From the line containing "match l with" onward, every line of the entries is to be set down exactly, the last line included.

═════ Material for this task ═════

(* ===== verification/RustText.v ===== *)
(** * Whitespace, lines and suffixes of Rust strings

    [char::is_whitespace] is the Unicode property White_Space, so its
    characters take one, two or three bytes of UTF-8.  A continuation byte never starts
    one of them: scanning the bytes of a valid [str] finds the same characters
    as scanning its [char]s. *)

From S2P Require Import Prelude RustStr.
From Stdlib Require Import Ascii.

Local Open Scope string_scope.

(** ** White space *)
Definition ws1 (a : ascii) : bool :=
  let x := byte_of a in ((9 <=? x) && (x <=? 13) || (x =? 32))%Z.
(** U+0085 and U+00A0 *)
Definition ws2 (a b : ascii) : bool :=
  ((byte_of a =? 194) && ((byte_of b =? 133) || (byte_of b =? 160)))%Z.
(** U+1680, U+2000 to U+200A, U+2028, U+2029, U+202F, U+205F and U+3000 *)
Definition ws3 (a b c : ascii) : bool :=
  let '(x, y, z) := (byte_of a, byte_of b, byte_of c) in
  ((x =? 225) && (y =? 154) && (z =? 128) ||
   (x =? 226) && (y =? 128) &&
     ((128 <=? z) && (z <=? 138) || (z =? 168) || (z =? 169) || (z =? 175)) ||
   (x =? 226) && (y =? 129) && (z =? 159) ||
   (x =? 227) && (y =? 128) && (z =? 128))%Z.

(** What follows a leading white space character. *)
Definition skip_ws (s : string) : option string :=
  match s with
  | "" => None
  | String a s1 =>
      if ws1 a then Some s1
      else match s1 with
      | "" => None
      | String b s2 =>
          if ws2 a b then Some s2
          else match s2 with
          | "" => None
          | String c s3 => if ws3 a b c then Some s3 else None
          end
      end
  end.

(** [s.trim_start()] *)
Fixpoint trim_start (s : string) : string :=
  match s with
  | "" => ""
  | String a s1 =>
      if ws1 a then trim_start s1
      else match s1 with
      | "" => s
      | String b s2 =>
          if ws2 a b then trim_start s2
          else match s2 with
          | "" => s
          | String c s3 => if ws3 a b c then trim_start s3 else s
          end
      end
  end.

(** [s.trim_end()] *)
Fixpoint trim_end (s : string) : string :=
  match s with
  | "" => ""
  | String a s' => if is_empty (trim_start s) then "" else String a (trim_end s')
  end.
Definition trim (s : string) : string := trim_end (trim_start s).

(** [s.split_whitespace()]: the word the string starts with and the words after
    it; the word is empty when white space comes first. *)
Definition push_word (r : string * list string) : list string :=
  if is_empty (fst r) then snd r else fst r :: snd r.
Fixpoint words (s : string) : string * list string :=
  match s with
  | "" => ("", [])
  | String a s1 =>
      let here := let r := words s1 in (String a (fst r), snd r) in
      if ws1 a then ("", push_word (words s1))
      else match s1 with
      | "" => here
      | String b s2 =>
          if ws2 a b then ("", push_word (words s2))
          else match s2 with
          | "" => here
          | String c s3 => if ws3 a b c then ("", push_word (words s3)) else here
          end
      end
  end.
Definition split_whitespace (s : string) : list string := push_word (words s).

(** ** Lines *)
Definition LF : ascii := ascii_of_nat 10.
Definition CR : ascii := ascii_of_nat 13.

(** [s.trim_end_matches(c)] *)
Fixpoint trim_end_matches (c : ascii) (s : string) : string :=
  match s with
  | "" => ""
  | String a s' =>
      let t := trim_end_matches c s' in
      if Ascii.eqb a c && is_empty t then "" else String a t
  end.

(** [s.strip_suffix(suf)] *)
Fixpoint strip_suffix (suf s : string) : option string :=
  if decide (s = suf) then Some ""
  else match s with
  | "" => None
  | String a s' => String a <$> strip_suffix suf s'
  end.

(** [s.lines().next()]: a line ends at a line feed, which takes one carriage
    return before it along. *)
Definition first_line (s : string) : option string :=
  match s with
  | "" => None
  | _ =>
      match split_once LF s with
      | Some (line, _) => Some (default line (strip_suffix (String CR "") line))
      | None => Some s
      end
  end.

(** [a.eq_ignore_ascii_case(b)] *)
Definition to_ascii_lowercase (c : ascii) : ascii :=
  if between "A" "Z" c then ascii_of_nat (nat_of_ascii c + 32) else c.
Fixpoint lowercase (s : string) : string :=
  match s with "" => "" | String a s' => String (to_ascii_lowercase a) (lowercase s') end.
Definition eq_ignore_ascii_case (a b : string) : bool := String.eqb (lowercase a) (lowercase b).

(** ** [str::from_utf8]: the well-formed byte sequences of the Unicode standard *)
Definition continues (x : Z) : bool := ((128 <=? x) && (x <=? 191))%Z.
Definition utf8_pair (x y : Z) : bool := ((194 <=? x) && (x <=? 223) && continues y)%Z.
Definition utf8_triple (x y z : Z) : bool :=
  ((224 <=? x) && (x <=? 239) && continues y && continues z &&
   (negb (x =? 224) || (160 <=? y)) && (negb (x =? 237) || (y <=? 159)))%Z.
Definition utf8_quad (x y z w : Z) : bool :=
  ((240 <=? x) && (x <=? 244) && continues y && continues z && continues w &&
   (negb (x =? 240) || (144 <=? y)) && (negb (x =? 244) || (y <=? 143)))%Z.

Fixpoint utf8_valid (s : string) : bool :=
  match s with
  | "" => true
  | String a s1 =>
      if (byte_of a <? 128)%Z then utf8_valid s1
      else match s1 with
      | "" => false
      | String b s2 =>
          if utf8_pair (byte_of a) (byte_of b) then utf8_valid s2
          else match s2 with
          | "" => false
          | String c s3 =>
              if utf8_triple (byte_of a) (byte_of b) (byte_of c) then utf8_valid s3
              else match s3 with
              | "" => false
              | String d s4 =>
                  utf8_quad (byte_of a) (byte_of b) (byte_of c) (byte_of d) && utf8_valid s4
              end
          end
      end
  end.

(** ** Lemmas *)

(** A text in which the byte of no white space character occurs. *)
Definition solid (c : ascii) : bool :=
  negb (ws1 c) && negb (byte_of c =? 194)%Z && negb (byte_of c =? 225)%Z &&
  negb (byte_of c =? 226)%Z && negb (byte_of c =? 227)%Z.

Lemma solid_not_ws a : solid a = true →
  ws1 a = false ∧ (∀ b, ws2 a b = false) ∧ (∀ b c, ws3 a b c = false).
Proof.
  unfold solid, ws2, ws3. rewrite !andb_true_iff, !negb_true_iff.
  intros ((((H1 & H2) & H3) & H4) & H5). rewrite H1, H2, H3, H4, H5. done.
Qed.

Lemma words_solid w s : all_chars solid w = true →
  words (w +:+ s) = (w +:+ fst (words s), snd (words s)).
Proof.
  induction w as [|a w IH]; intros Hw; [simpl; by destruct (words s)|].
  cbn [all_chars] in Hw. apply andb_true_iff in Hw as [(H1 & H2 & H3)%solid_not_ws Hw].
  specialize (IH Hw). cbn [String.append words]. rewrite H1, IH. cbn [fst snd String.append].
  destruct (w +:+ s) as [|b s1]; [done|]. rewrite H2. destruct s1 as [|c s2]; [done|].
  by rewrite H3.
Qed.

(** Words of solid characters separated by single spaces. *)
Lemma split_whitespace_cons w s : all_chars solid w = true → w ≠ "" →
  split_whitespace (w +:+ String " " s) = w :: split_whitespace s.
Proof.
  intros Hw Hne. unfold split_whitespace. rewrite words_solid by done.
  cbn [words fst snd]. change (ws1 " ") with true. cbn [fst snd]. rewrite str_app_nil_r.
  unfold push_word at 1. cbn [fst snd]. by destruct w.
Qed.

Lemma trim_end_matches_app c s : trim_end_matches c (s +:+ String c "") = trim_end_matches c s.
Proof.
  induction s as [|a s IH]; cbn [String.append trim_end_matches]; [|by rewrite IH].
  by rewrite Ascii.eqb_refl.
Qed.

Lemma str_length_app a b : String.length (a +:+ b) = String.length a + String.length b.
Proof. induction a as [|x a IH]; simpl; [done|]. by rewrite IH. Qed.

Lemma strip_suffix_Some suf s r : strip_suffix suf s = Some r ↔ s = r +:+ suf.
Proof.
  revert r; induction s as [|a s IH]; intros r; cbn [strip_suffix]; destruct (decide _) as [Hs|Hs].
  - split; [intros [= <-]; done|]. destruct r; [done|discriminate].
  - split; [done|]. destruct r; [done|discriminate].
  - split; [intros [= <-]; done|]. intros Hr. rewrite <-Hs in Hr.
    destruct r as [|b r]; [done|]. apply (f_equal String.length) in Hr.
    rewrite str_length_app in Hr. simpl in Hr. lia.
  - rewrite fmap_Some. setoid_rewrite IH. split; [by intros (r' & -> & ->)|].
    destruct r as [|b r]; [done|]. cbn [String.append]. intros [= -> ->]. by exists r.
Qed.

(** ** The bits of a positive as text, for concrete codecs *)
Fixpoint bits (p : positive) : string :=
  match p with
  | xH => ""
  | xI p => String "1" (bits p)
  | xO p => String "0" (bits p)
  end.
Fixpoint of_bits (s : string) : positive :=
  match s with
  | "" => xH
  | String a s => if Ascii.eqb a "1" then xI (of_bits s) else xO (of_bits s)
  end.
Lemma of_bits_bits p : of_bits (bits p) = p.
Proof. induction p as [p IH|p IH|]; simpl; by rewrite ?IH. Qed.

(** ** Delimiters doubled and undoubled: [s.replace(c, cc)] and [s.replace(cc, c)] *)
Fixpoint double_char (c : ascii) (s : string) : string :=
  match s with
  | "" => ""
  | String x s =>
      if Ascii.eqb x c then String x (String x (double_char c s)) else String x (double_char c s)
  end.
Fixpoint undouble_char (c : ascii) (s : string) : string :=
  match s with
  | String x (String y s'' as s') =>
      if Ascii.eqb x c && Ascii.eqb y c then String c (undouble_char c s'')
      else String x (undouble_char c s')
  | _ => s
  end.
Lemma undouble_double c s : undouble_char c (double_char c s) = s.
Proof.
  induction s as [|x s IH]; [done|]. cbn [double_char]. destruct (Ascii.eqb_spec x c) as [->|Hx].
  - cbn [undouble_char]. rewrite Ascii.eqb_refl. cbn [andb]. by rewrite IH.
  - rewrite <-IH at 2. destruct (double_char c s) as [|y s'] eqn:Hd; [by destruct s; [|cbn in Hd; case_match]|].
    cbn [undouble_char]. apply Ascii.eqb_neq in Hx. rewrite Hx. cbn [andb]. done.
Qed.

(** ** Sorted lists of names *)
(** [Vec::dedup] *)
Fixpoint dedup (l : list string) : list string :=
  match l with
  | [] => []
  | x :: l =>
      match dedup l with
      | [] => [x]
      | (y :: _) as l' => if decide (x = y) then l' else x :: l'
      end
  end.

Lemma elem_of_dedup l x : x ∈ dedup l ↔ x ∈ l.
Proof.
  induction l as [|y l IH]; [done|]. cbn [dedup]. rewrite elem_of_cons, <-IH.
  destruct (dedup l) as [|z l']; [set_solver|].
  destruct (decide (y = z)) as [->|]; set_solver.
Qed.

═════

▸ Exercise output
  match l with
  | [] => []
  | x :: l =>
      match dedup l with
      | [] => [x]
      | (y :: _) as l' => if decide (x = y) then l' else x :: l'
      end
  end.

Lemma elem_of_dedup l x : x ∈ dedup l ↔ x ∈ l.
Proof.
  induction l as [|y l IH]; [done|]. cbn [dedup]. rewrite elem_of_cons, <-IH.
  destruct (dedup l) as [|z l']; [set_solver|].
  destruct (decide (y = z)) as [->|]; set_solver.
Qed.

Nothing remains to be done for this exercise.